WHAT TO PRODUCE: Each line from the opening of the records that follow to the line with "pose proof (quiet_rename" needs to be written out exactly. Add nothing.

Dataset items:
-- Opening Marker --
Lemma roll_back_fails old e w : is_ok (fst (roll_back s old e w)) = false.
Proof using Type.
  assert (forall A m v, is_ok (fst (sup_fail (A := A) m v)) = false) as Hs by done.
  unfold roll_back, mbind at 1, M_bind at 1, bind at 1.
  match goal with |- context [match ?x with (_, _) => _ end] => destruct x as [[u|e'] w1] end; [apply Hs|done].
Qed.

(** What a successful application leaves. *)
Definition applied (w : Local) : Prop :=
  active_config s w = Some rendered /\ st_State (sm_status (l_sup w)) = Running /\
  st_LastError (sm_status (l_sup w)) = ""%string /\
  recorded w = (cs_ConfigVersion snapshot, cs_ConfigHash snapshot, Some snapshot) /\
  (binary s <> ""%string -> verified rendered w /\ running_on rendered w).

Lemma switch_applies :
  hoare (fun w => l_files w !! tmp = Some (mkFile rendered mode_private)) (switch_config s snapshot tmp)
    (fun _ => applied) (fun _ => True).
Proof using Hdir.
  pose proof (tmp_not_active s Hdir n) as Hne.
  set (ready := fun w => l_files w !! tmp = Some (mkFile rendered mode_private) /\
    (binary s <> ""%string -> verified rendered w)).
  unfold switch_config. eapply (hoare_bind _ _ (fun _ => ready)).
  { eapply hoare_weaken; [apply or_sup_fail_ok, verify_verified|done..]. }
  intros ?; cbn beta. eapply (hoare_bind _ _ (fun _ => ready)).
  { intros w Hw. unfold attempt, os_ReadFile. destruct (ce_disk _); [done|]. by destruct (l_files w !! _). }
  intros old; cbn beta. eapply (hoare_bind _ _ (fun _ => ready)).
  { destruct old as [t|e]; [|by apply hoare_ret]. apply hoare_ignore, hoare_keeping.
    intros w [Ht Hv]. split.
    - rewrite <- Ht. apply (untouched_area s (area s "config/frpc.last-good.toml") "config/frpc.last-good.toml");
        [by intros|by apply lastGoodPath_eq|by apply not_tmp].
    - intros Hb. apply (verified_kept rendered (atomicWriteDurable (lastGoodPath s) t mode_private)); [|by apply Hv].
      apply grows_same. run_moves. }
  intros ?; cbn beta.
  eapply (hoare_bind _ _ (fun _ w => active_config s w = Some rendered /\ (binary s <> ""%string -> verified rendered w))).
  { apply or_sup_fail_ok. intros w [Ht Hv].
    destruct (durableRename tmp (activePath s) w) as [[u|e] w'] eqn:E; [|done].
    pose proof (quiet_rename l_events tmp (activePath s) w) as Hq. rewrite E in Hq. unfold same in Hq. simpl in Hq.
    apply rename_run in E as [(x & Hx & E)|[_ E]]; [|done].
    split; [|intros Hb; unfold verified; rewrite Hq; by apply Hv].
    unfold active_config. rewrite E, lookup_insert_eq. simpl. rewrite Ht in Hx. by injection Hx as <-. }
  intros ?; cbn beta.
  eapply (hoare_bind _ _ (fun use w => (active_config s w = Some rendered /\ (binary s <> ""%string -> verified rendered w)) /\
    (use = true -> is_Some (sm_process (l_sup w))))).
  { apply hoare_gets. intros w Hw. split; [done|]. unfold reloadEligible.
    repeat case_match; intros; try done; by eexists. }
  intros use; cbn beta.
  eapply (hoare_bind _ _ (fun r w => match r with Ok _ => active_config s w = Some rendered /\
     (binary s <> ""%string -> verified rendered w /\ running_on rendered w) | Err _ => True end)).
  { intros w [[Ha Hv] Hu]. unfold attempt. pose proof (change_runs rendered use w (conj Ha Hu)) as Hc.
    pose proof (verified_kept rendered _ (grows_change use) w) as Hk.
    destruct ((if use then reload s else restart s) w) as [[u|e] w']; [|done].
    destruct Hc as [Ha' Hr]. split; [done|]. intros Hb. split; [by apply Hk, Hv|by apply Hr]. }
  intros [u|e]; cbn beta iota.
  - intros w [Ha Hb]. pose proof (record_spec w) as Hrec.
    pose proof (active_config_untouched s _ _ w (untouched_record s Hdir snapshot)) as Hf.
    destruct (record_total s snapshot w) as [w' E]. rewrite E in *. simpl in *.
    destruct Hrec as (E1 & E2 & E3 & E4 & E5). split_and!; [|done..|].
    + rewrite <- Ha. apply Hf. by apply not_active.
    + intros Hbin. destruct (Hb Hbin) as [(p & b & Hin) [Hp Hl]]. unfold verified, running_on. rewrite E1, E2.
      split; [by exists p, b|done].
  - intros w _. pose proof (roll_back_fails old e w) as Hf. by destruct (roll_back s old e w) as [[] w'].
Qed.
End Success.

Section SuccessTheorem.
Context `{ClientEnv} (s : Supervisor) (Hdir : dataDir s <> ""%string).

Lemma apply_applies snapshot :
  hoare (fun _ => True) (apply s snapshot)
    (fun _ w => (valid_metadata snapshot = true /\ frpcVersionAtLeast (frpcVersion s) "0.68.0" = true) /\
       applied s snapshot w) (fun _ => True).
Proof using Hdir.
  assert (forall A P (m : C A), hoare P m (fun _ _ => True) (fun _ => True)) as Hany.
  { intros A P m w _. by destruct (m w) as [[] ?]. }
  unfold apply. do 2 (eapply hoare_bind; [apply Hany|intros ?; cbn beta]).
  destruct (valid_metadata snapshot); cbn [negb]; [|by intros w _].
  destruct (frpcVersionAtLeast _ _); cbn [negb]; [|by intros w _].
  eapply hoare_bind; [apply Hany|intros [c|]; cbn beta iota]; [by intros w _|]. cbv zeta.
  do 3 (eapply hoare_bind; [apply Hany|intros ?; cbn beta]).
  set (tmp := configPath s _). set (text := renderTOMLForVersion _ _ _).
  eapply (hoare_bind _ _ (fun _ w => l_files w !! tmp = Some (mkFile text mode_private))).
  { apply or_sup_fail_ok. intros w _. destruct (writeDurableFile _ _ _ w) as [[u|e] w'] eqn:E; [|done].
    by apply writeDurable_Ok in E. }
  intros ?; cbn beta. intros w Hw. unfold deferred.
  pose proof (switch_applies s Hdir snapshot a3 w Hw) as Hs. fold tmp in Hs.
  destruct (switch_config s snapshot tmp w) as [[u|e] w']; [|done].
  pose proof (active_config_untouched s (eq tmp) _ w' (untouched_Remove (eq tmp) tmp eq_refl)) as Hf.
  assert (moves (same (fun v => (sm_status (l_sup v), l_events v, l_sup v))) (os_Remove tmp)) as Hq by run_moves.
  specialize (Hq w'). unfold same in Hq. injection Hq as E1 E2 E3.
  split; [done|]. destruct Hs as (H1 & H2 & H3 & H4 & H5).
  unfold applied, recorded, verified, running_on in *. rewrite Hf, E2, E3 by (by apply tmp_not_active).
  by split_and!.
Qed.

(** A configuration applied with success was well-formed, is in the file
    FRPC reads, whole, and is recorded as the one in force; a real FRPC was
    asked to verify exactly these bytes, and is live and was last started from
    them or told to reload them. *)
Theorem apply_success snapshot w w' :
  apply s snapshot w = (Ok tt, w') ->
  let text := renderTOMLForVersion snapshot (dataDir s) (frpcVersion s) in
  let st := sm_status (l_sup w') in
  valid_metadata snapshot = true /\
  f_content <$> l_files w' !! activePath s = Some text /\
  (st_State st, st_LastError st, st_AppliedVersion st, st_ConfigHash st) =
    (Running, ""%string, cs_ConfigVersion snapshot, cs_ConfigHash snapshot) /\
  sm_lastSnapshot (l_sup w') = Some snapshot /\
  (binary s <> ""%string -> verified text w' /\ running_on text w').
Proof using Hdir.
  intros E. cbv zeta. pose proof (apply_applies snapshot w I) as Hs. rewrite E in Hs.
  destruct Hs as ([Hv _] & Ha & H1 & H2 & H3 & H4). unfold recorded in H3. injection H3 as H3 H5 H6.
  split_and!; [done|done|congruence|done|done].
Qed.
End SuccessTheorem.
(* ===== verification/ClientApp.v ===== *)
(** The client application ([client/internal/app/app.go]): the session with the
    Server Panel, the requests made with it, the cache that stands in for an
    unreachable server, and the configurations fetched and applied; and the command
    that starts and stops it ([client/cmd/client/main.go]).

    Every method runs to its end before another one starts; what the goroutines
    of the WebSocket can interleave is in [ClientWebSocket]. *)

From S2P Require Import Prelude StateError GoText GoNet GoUrl GoPath GoJson GoJsonRead Timestamps Encoding Client ClientSecurity ClientWebSocket ClientToml Supervisor.
From Stdlib Require Import Ascii String.
Open Scope Z_scope.

Definition ClientVersion : string := "0.1.0".

(** [ClientSession] *)
Record ClientSession := mkClientSession {
  se_CSRFToken : string;
  se_User : option (gmap string JSON);
  se_ServerPanelURL : string;
  se_ExpiresAt : option Stamp
}.

(** The answer to a login. *)
Record LoginResponse := mkLoginResponse {
  lr_Token : string;
  lr_User : option (gmap string JSON);
  lr_RuntimeCredential : string;
  lr_FRPUsername : string;
  lr_FRPSecret : string;
  lr_FRPSTransportSecret : string
}.
#[export] Instance Eta_LoginResponse : Eta LoginResponse := fun r =>
  mkLoginResponse r.(lr_Token) r.(lr_User) r.(lr_RuntimeCredential) r.(lr_FRPUsername)
    r.(lr_FRPSecret) r.(lr_FRPSTransportSecret).
Definition zero_login : LoginResponse := mkLoginResponse "" None "" "" "" "".

(** [NewAppMemory]: the zero values, an empty cache. *)
Definition new_app : AppMemory :=
  mkAppMemory "" "" "" false "" "" "" "" "" "" None None ∅ zero_snapshot ws_zero.

(** ** What is decoded *)

Section Targets.
Context `{ClientEnv}.

(** Values that are only read; what they encode to is never used. *)
Definition read_only {A} (decode : JText -> A -> A * bool) : Target A := mkTarget decode (fun _ => "null"%string).

Definition decode_time (t : JText) {A} (a : A) : A * bool :=
  match t with
  | TString s => (a, ce_time_ok s)
  | TNull => (a, true)
  | _ => (a, false)
  end.

Definition login_target : Target LoginResponse := read_only (decode_struct (assign_fields [
  ("token", on_field lr_Token (fun f r => r <| lr_Token ::= f |>) decode_string);
  ("user", on_field lr_User (fun f r => r <| lr_User ::= f |>) decode_map);
  ("session_expires_at", fun t => decode_time t);
  ("runtime_credential", on_field lr_RuntimeCredential (fun f r => r <| lr_RuntimeCredential ::= f |>) decode_string);
  ("frp_username", on_field lr_FRPUsername (fun f r => r <| lr_FRPUsername ::= f |>) decode_string);
  ("frp_secret", on_field lr_FRPSecret (fun f r => r <| lr_FRPSecret ::= f |>) decode_string);
  ("frps_transport_secret", on_field lr_FRPSTransportSecret (fun f r => r <| lr_FRPSTransportSecret ::= f |>) decode_string)
  ]%string)).

Definition snapshot_target : Target ClientSnapshot := mkTarget (decode_struct (assign_fields [
  ("schema_version", on_field cs_SchemaVersion (fun f r => r <| cs_SchemaVersion ::= f |>) decode_string);
  ("config_version", on_field cs_ConfigVersion (fun f r => r <| cs_ConfigVersion ::= f |>) decode_int64);
  ("user_id", on_field cs_UserID (fun f r => r <| cs_UserID ::= f |>) decode_string);
  ("session_generation", on_field cs_SessionGeneration (fun f r => r <| cs_SessionGeneration ::= f |>) decode_int64);
  ("issued_at", on_field cs_IssuedAt (fun f r => r <| cs_IssuedAt ::= f |>) decode_string);
  ("expires_at", on_field cs_ExpiresAt (fun f r => r <| cs_ExpiresAt ::= f |>) decode_string);
  ("config_hash", on_field cs_ConfigHash (fun f r => r <| cs_ConfigHash ::= f |>) decode_string);
  ("signing_key_id", on_field cs_SigningKeyID (fun f r => r <| cs_SigningKeyID ::= f |>) decode_string);
  ("signature", on_field cs_Signature (fun f r => r <| cs_Signature ::= f |>) decode_string);
  ("payload", on_field cs_Payload (fun f r => r <| cs_Payload ::= f |>) decode_map)
  ]%string)) marshal_snapshot.
(* ===== verification/ClientAppSpec.v ===== *)
(** What the client application promises: a session that ends leaves nothing
    behind, only signed configurations reach the supervisor, the cache speaks
    only for a server that cannot be reached, a token goes only to its server. *)

From S2P Require Import Prelude StateError GoText GoNet GoUrl GoPath GoJson GoJsonRead GoJsonSpec Timestamps Encoding Client ClientSecurity ClientWebSocket ClientToml Supervisor ClientLogic SupervisorSpec SupervisorRecovery ClientApp.
From Stdlib Require Import Ascii String.
Open Scope Z_scope.

(** ** The supervisor leaves the application alone *)

Ltac sup_moves :=
  repeat first [ solve [eauto 3 with moves nocore typeclass_instances] | move_step | move_prim | unfold_prim
    | match goal with
      | |- moves _ (verify _ _) => unfold verify
      | |- moves _ (reload _) => unfold reload
      | |- moves _ (restart _) => unfold restart
      | |- moves _ (spawn _) => unfold spawn
      | |- moves _ (writePID _ _) => unfold writePID
      | |- moves _ (adopt_process _ _ _) => unfold adopt_process
      | |- moves _ (reap _ _) => unfold reap
      | |- moves _ (stopProcess _) => unfold stopProcess
      | |- moves _ (await_stop _ _) => unfold await_stop
      | |- moves _ (roll_back _ _ _) => unfold roll_back
      | |- moves _ (record_applied _ _) => unfold record_applied
      | |- moves _ (switch_config _ _ _) => unfold switch_config
      | |- moves _ (writeRuntimeSecrets _ _) => unfold writeRuntimeSecrets
      | |- moves _ (write_secret _ _) => unfold write_secret
      | |- moves _ (checkLocalServices _) => unfold checkLocalServices
      | |- moves _ (check_service _ _ _) => unfold check_service
      | |- moves _ (ClearRuntimeSecrets _) => unfold ClearRuntimeSecrets
      | |- moves _ (clearRecoveredRuntime _) => unfold clearRecoveredRuntime
      | |- moves _ (forget_orphan _ _) => unfold forget_orphan
      | |- moves _ (processCommandLine _) => unfold processCommandLine
      | |- moves _ (terminateOrphan _ _) => unfold terminateOrphan
      | |- moves _ (Abs _) => unfold Abs
      end ];
  try solve [unfold same; reflexivity].

Section SupervisorFrame.
Context `{ClientEnv} (s : Supervisor).

(** Waiting for an orphan is seen by the clock and the outside only. *)
Lemma await_same {O} (f : Local -> O) `{!Quiet f} pid n :
  (forall w e, f (w <| l_events ::= cons e |>) = f w) -> moves (same f) (await_orphan s pid n).
Proof. intros He. induction n; cbn [await_orphan]; sup_moves; auto; apply He. Qed.

Lemma app_clear : moves (same l_app) (ClearRuntimeSecrets s).
Proof. sup_moves. Qed.

Lemma app_run_op op : moves (same l_app) (run_op s op).
Proof.
  destruct op; simpl.
  - unfold apply. sup_moves.
  - unfold stop. sup_moves.
  - unfold recoverOrphan. sup_moves; by apply await_same; [constructor|].
Qed.

Lemma app_enqueue op : moves (same l_app) (enqueue s op).
Proof.
  unfold enqueue, drain. sup_moves; apply app_run_op.
Qed.
End SupervisorFrame.
#[export] Hint Resolve app_clear app_run_op app_enqueue : moves.

(** ** Requests *)

Section Requests.
Context `{ClientEnv} `{GoUrl} (cfg : ClientConfig).

(** A request is seen by the clock and the outside only. *)
Lemma exchange_same {O} (f : Local -> O) url pin method path payload token keys :
  (forall w, f (bump w) = f w) -> (forall w e, f (w <| l_events ::= cons e |>) = f w) ->
  moves (same f) (exchange url pin method path payload token keys).
Proof.
  intros Hb He. unfold exchange, of_text, of_res, idempotency_key, new_id.
  run_moves; unfold same; auto.
Qed.

Lemma request_run {A} url pin method path payload token (T : option (Target A)) a keys w :
  exists r w', exchange url pin method path payload token keys w = (r, w') /\
    serverRequestWithPin url pin method path payload token T a keys w = (Ok (read_response T a r), w').
Proof.
  destruct (exchange url pin method path payload token keys w) as [r w'] eqn:E. exists r, w'. split; [done|].
  unfold serverRequestWithPin. rewrite (bind_run (attempt _) _ w r w') by (unfold attempt; by rewrite E). done.
Qed.

Lemma request_same {O A} (f : Local -> O) url pin method path payload token (T : option (Target A)) a keys :
  (forall w, f (bump w) = f w) -> (forall w e, f (w <| l_events ::= cons e |>) = f w) ->
  moves (same f) (serverRequestWithPin url pin method path payload token T a keys).
Proof. intros Hb He. unfold serverRequestWithPin. move_step; [move_step; by apply exchange_same|move_step]. Qed.

(** ** Logout *)

(** Stopping ends every process that is left. *)
Lemma stop_kills s : hoare children_owned (stop s) (fun _ => all_killed) all_killed.
Proof.
  unfold stop. eapply hoare_bind; [apply (hoare_attempt _ _ (fun _ => all_killed) all_killed), stop_children|].
  intros r. cbn beta. eapply (hoare_bind _ _ (fun _ => all_killed)).
  { eapply hoare_weaken; [apply (all_killed_same time_now); run_moves|by destruct r|done..]. }
  intros now. eapply (hoare_bind _ _ (fun _ => all_killed)); [by apply all_killed_same; run_moves|].
  intros ?; cbn beta. destruct r; [by apply hoare_ret|by apply hoare_fail].
Qed.

Lemma Stop_kills s w :
  (forall n, ce_gives_up n = None) -> children_owned w -> all_killed (snd (Stop s w)).
Proof.
  intros Hg Hw. unfold Stop, enqueue.
  rewrite (bind_run (draw ce_gives_up) _ w None (bump w)) by (unfold draw; by rewrite Hg).
  assert (children_owned (snd (drain s (bump w)))) as Hd.
  { eapply (queue_keeps s children_owned QStop); [intros o; apply run_op_children|done..]. }
  destruct (drain s (bump w)) as [r w1] eqn:E.
  assert (r = Ok tt) as ->.
  { assert (forall ops v, fst (for_each (E := ClErr) ops (fun op => ignore (run_op s op)) v) = Ok tt) as Hall.
    { induction ops as [|o ops IH]; intros v; [done|]. cbn [for_each].
      rewrite (bind_run (ignore (run_op s o)) _ v tt (snd (run_op s o v)) eq_refl). apply IH. }
    pose proof (f_equal fst E) as E1. unfold drain in E1.
    rewrite (bind_run (gets l_pending) _ (bump w) (l_pending (bump w)) (bump w) eq_refl) in E1.
    erewrite bind_run in E1 by reflexivity. rewrite Hall in E1. by symmetry. }
  rewrite (bind_run _ _ _ _ _ E). pose proof (stop_kills s w1 Hd) as Hs. simpl.
  by destruct (stop s w1) as [[u|e] w2].
Qed.

(** The application's memory when the session is over: that of a new client,
    but for the WebSocket's bookkeeping. *)
Definition logged_out (a : AppMemory) : AppMemory := new_app <| am_ws := stop_ws (am_ws a) |>.

(** Logging out always succeeds, whatever the server, the disk and FRPC
    answer, and leaves the memory of a client that never logged in, its
    WebSocket stopped: no cookie and no CSRF token is accepted any more.  When
    the disk works and the queue is not abandoned, no file with a runtime secret
    is left, no snapshot with secrets, and no FRPC process that was not sent
    SIGKILL. *)
Theorem logout_erases w :
  children_owned w ->
  exists w', Logout cfg w = (Ok tt, w') /\
    l_app w' = logged_out (l_app w) /\
    (forall cookie, fst (ValidateLocal cookie w') = Ok false) /\
    (forall value, CSRFValid value (l_app w') = false) /\
    ((forall n, ce_disk n = None) -> (forall n, ce_gives_up n = None) ->
     (forall p, secret_file (sup cfg) p = true -> l_files w' !! p = None) /\
     sm_lastSnapshot (l_sup w') = None /\ all_killed w').
Proof.
  intros Hw. unfold Logout. set (w1 := w <| l_app ::= fun a => a <| am_ws ::= stop_ws |> |>).
  rewrite (bind_run stopWebSocket _ w tt w1 eq_refl).
  do 3 erewrite (bind_run (get_app _) _ w1 _ w1 eq_refl).
  assert (exists w2, (if String.eqb (am_serverToken (l_app w1)) "" then ret tt
     else _ ← serverRequestWithPin (am_serverURL (l_app w1)) (am_serverSPKIPin (l_app w1)) "POST" logout_path None
            (am_serverToken (l_app w1)) None tt []; ret tt) w1 = (Ok tt, w2) /\
     l_app w2 = l_app w1 /\ children_owned w2) as (w2 & E2 & Ha2 & Hc2).
  { destruct (String.eqb _ _); [by exists w1|].
    destruct (request_run (am_serverURL (l_app w1)) (am_serverSPKIPin (l_app w1)) "POST" logout_path None
      (am_serverToken (l_app w1)) None tt [] w1) as (r & w2 & E & E').
    exists w2. rewrite (bind_run _ _ _ _ _ E'). split; [done|].
    pose proof (exchange_same l_app (am_serverURL (l_app w1)) (am_serverSPKIPin (l_app w1)) "POST" logout_path None
      (am_serverToken (l_app w1)) [] (fun _ => eq_refl) (fun _ _ => eq_refl) w1) as H1.
    pose proof (owned_same _ (exchange_same procs (am_serverURL (l_app w1)) (am_serverSPKIPin (l_app w1)) "POST" logout_path None
      (am_serverToken (l_app w1)) [] (fun _ => eq_refl) (fun _ _ => eq_refl)) w1 Hw) as H2.
    rewrite E in H1, H2. done. }
  erewrite bind_run by exact E2.
  set (w3 := snd (Stop (sup cfg) w2)). rewrite (bind_run (ignore (Stop _)) _ w2 tt w3 eq_refl).
  set (w4 := snd (ClearRuntimeSecrets (sup cfg) w3)). rewrite (bind_run (ignore (ClearRuntimeSecrets _)) _ w3 tt w4 eq_refl).
  set (w5 := w4 <| l_app ::= erase_session |>). exists w5.
  assert (l_app w5 = logged_out (l_app w)) as Ha.
  { unfold w5. simpl. unfold w4. rewrite (app_clear (sup cfg) w3). unfold w3.
    rewrite (app_enqueue (sup cfg) QStop w2 : l_app (snd (Stop (sup cfg) w2)) = _), Ha2. done. }
  split; [done|]. split; [done|]. split_and!.
  - intros cookie. transitivity (Ok (E := ClErr) (negb (String.eqb cookie "") && String.eqb cookie (am_localSession (l_app w5)) &&
      match am_expiresAt (l_app w5) with Some t => ce_now (l_tick w5) <? t | None => false end)); [reflexivity|].
    rewrite Ha. simpl. by rewrite andb_false_r.
  - intros value. rewrite Ha. unfold CSRFValid. simpl. by destruct (String.eqb value "").
  - intros Hd Hg. destruct (clear_total (sup cfg) w3 Hd) as [w4' E4].
    assert (w4 = w4') as <- by (unfold w4; by rewrite E4).
    pose proof (clear_removes _ _ _ E4) as (Hf & Hl & _). split_and!.
    + intros p Hp. change (l_files w4 !! p = None). by rewrite Hf, Hp.
    + exact Hl.
    + pose proof (Stop_kills (sup cfg) w2 Hg Hc2) as Hk. fold w3 in Hk.
      assert (moves (same procs) (ClearRuntimeSecrets (sup cfg))) as Hp by sup_moves.
      exact (killed_same _ Hp w3 Hk).
Qed.
End Requests.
-- Closing Marker --
THE ANSWER:
Lemma roll_back_fails old e w : is_ok (fst (roll_back s old e w)) = false.
Proof using Type.
  assert (forall A m v, is_ok (fst (sup_fail (A := A) m v)) = false) as Hs by done.
  unfold roll_back, mbind at 1, M_bind at 1, bind at 1.
  match goal with |- context [match ?x with (_, _) => _ end] => destruct x as [[u|e'] w1] end; [apply Hs|done].
Qed.

(** What a successful application leaves. *)
Definition applied (w : Local) : Prop :=
  active_config s w = Some rendered /\ st_State (sm_status (l_sup w)) = Running /\
  st_LastError (sm_status (l_sup w)) = ""%string /\
  recorded w = (cs_ConfigVersion snapshot, cs_ConfigHash snapshot, Some snapshot) /\
  (binary s <> ""%string -> verified rendered w /\ running_on rendered w).

Lemma switch_applies :
  hoare (fun w => l_files w !! tmp = Some (mkFile rendered mode_private)) (switch_config s snapshot tmp)
    (fun _ => applied) (fun _ => True).
Proof using Hdir.
  pose proof (tmp_not_active s Hdir n) as Hne.
  set (ready := fun w => l_files w !! tmp = Some (mkFile rendered mode_private) /\
    (binary s <> ""%string -> verified rendered w)).
  unfold switch_config. eapply (hoare_bind _ _ (fun _ => ready)).
  { eapply hoare_weaken; [apply or_sup_fail_ok, verify_verified|done..]. }
  intros ?; cbn beta. eapply (hoare_bind _ _ (fun _ => ready)).
  { intros w Hw. unfold attempt, os_ReadFile. destruct (ce_disk _); [done|]. by destruct (l_files w !! _). }
  intros old; cbn beta. eapply (hoare_bind _ _ (fun _ => ready)).
  { destruct old as [t|e]; [|by apply hoare_ret]. apply hoare_ignore, hoare_keeping.
    intros w [Ht Hv]. split.
    - rewrite <- Ht. apply (untouched_area s (area s "config/frpc.last-good.toml") "config/frpc.last-good.toml");
        [by intros|by apply lastGoodPath_eq|by apply not_tmp].
    - intros Hb. apply (verified_kept rendered (atomicWriteDurable (lastGoodPath s) t mode_private)); [|by apply Hv].
      apply grows_same. run_moves. }
  intros ?; cbn beta.
  eapply (hoare_bind _ _ (fun _ w => active_config s w = Some rendered /\ (binary s <> ""%string -> verified rendered w))).
  { apply or_sup_fail_ok. intros w [Ht Hv].
    destruct (durableRename tmp (activePath s) w) as [[u|e] w'] eqn:E; [|done].
    pose proof (quiet_rename l_events tmp (activePath s) w) as Hq. rewrite E in Hq. unfold same in Hq. simpl in Hq.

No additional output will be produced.